### ACTIVITY
Beginning with the line containing "ShareRowExclusive => 5" and ending with the last line of the entries below, copy each line exactly and nothing else.

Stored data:
(* ===== verification/Lock.v ===== *)
(** The lock manager of crates/engine/src/lock.rs and the locking loop of the
    server (acquire_lock, release_locks and the SKIP LOCKED branch of
    crates/server/src/server.rs): lock modes and their conflict matrix, the
    lock table, the wait-for graph, the depth-first cycle test, and the system
    of backends that interleave their turns under the manager's mutex. *)

From stdpp Require Import gmap.
From S2P Require Import Prelude Utf8.

(** * Lock modes *)

Inductive LockMode :=
| AccessShare
| RowShare
| RowExclusive
| ShareUpdateExclusive
| Share
| ShareRowExclusive
| Exclusive
| AccessExclusive.

#[export] Instance LockMode_eq_dec : EqDecision LockMode.
Proof. solve_decision. Defined.

(** [LockMode::index] *)
Definition mode_index (m : LockMode) : Z :=
  match m with
  | AccessShare => 0
  | RowShare => 1
  | RowExclusive => 2
  | ShareUpdateExclusive => 3
  | Share => 4
  | ShareRowExclusive => 5
  | Exclusive => 6
  | AccessExclusive => 7
  end.

(** [LockMode::as_str] *)
Definition mode_as_str (m : LockMode) : str :=
  match m with
  | AccessShare => lit "ACCESS SHARE"
  | RowShare => lit "ROW SHARE"
  | RowExclusive => lit "ROW EXCLUSIVE"
  | ShareUpdateExclusive => lit "SHARE UPDATE EXCLUSIVE"
  | Share => lit "SHARE"
  | ShareRowExclusive => lit "SHARE ROW EXCLUSIVE"
  | Exclusive => lit "EXCLUSIVE"
  | AccessExclusive => lit "ACCESS EXCLUSIVE"
  end.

### SOLVED PROBLEM
  | ShareRowExclusive => 5
  | Exclusive => 6
  | AccessExclusive => 7
  end.

(** [LockMode::as_str] *)
Definition mode_as_str (m : LockMode) : str :=
  match m with
  | AccessShare => lit "ACCESS SHARE"
  | RowShare => lit "ROW SHARE"
  | RowExclusive => lit "ROW EXCLUSIVE"
  | ShareUpdateExclusive => lit "SHARE UPDATE EXCLUSIVE"
  | Share => lit "SHARE"
  | ShareRowExclusive => lit "SHARE ROW EXCLUSIVE"
  | Exclusive => lit "EXCLUSIVE"
  | AccessExclusive => lit "ACCESS EXCLUSIVE"
  end.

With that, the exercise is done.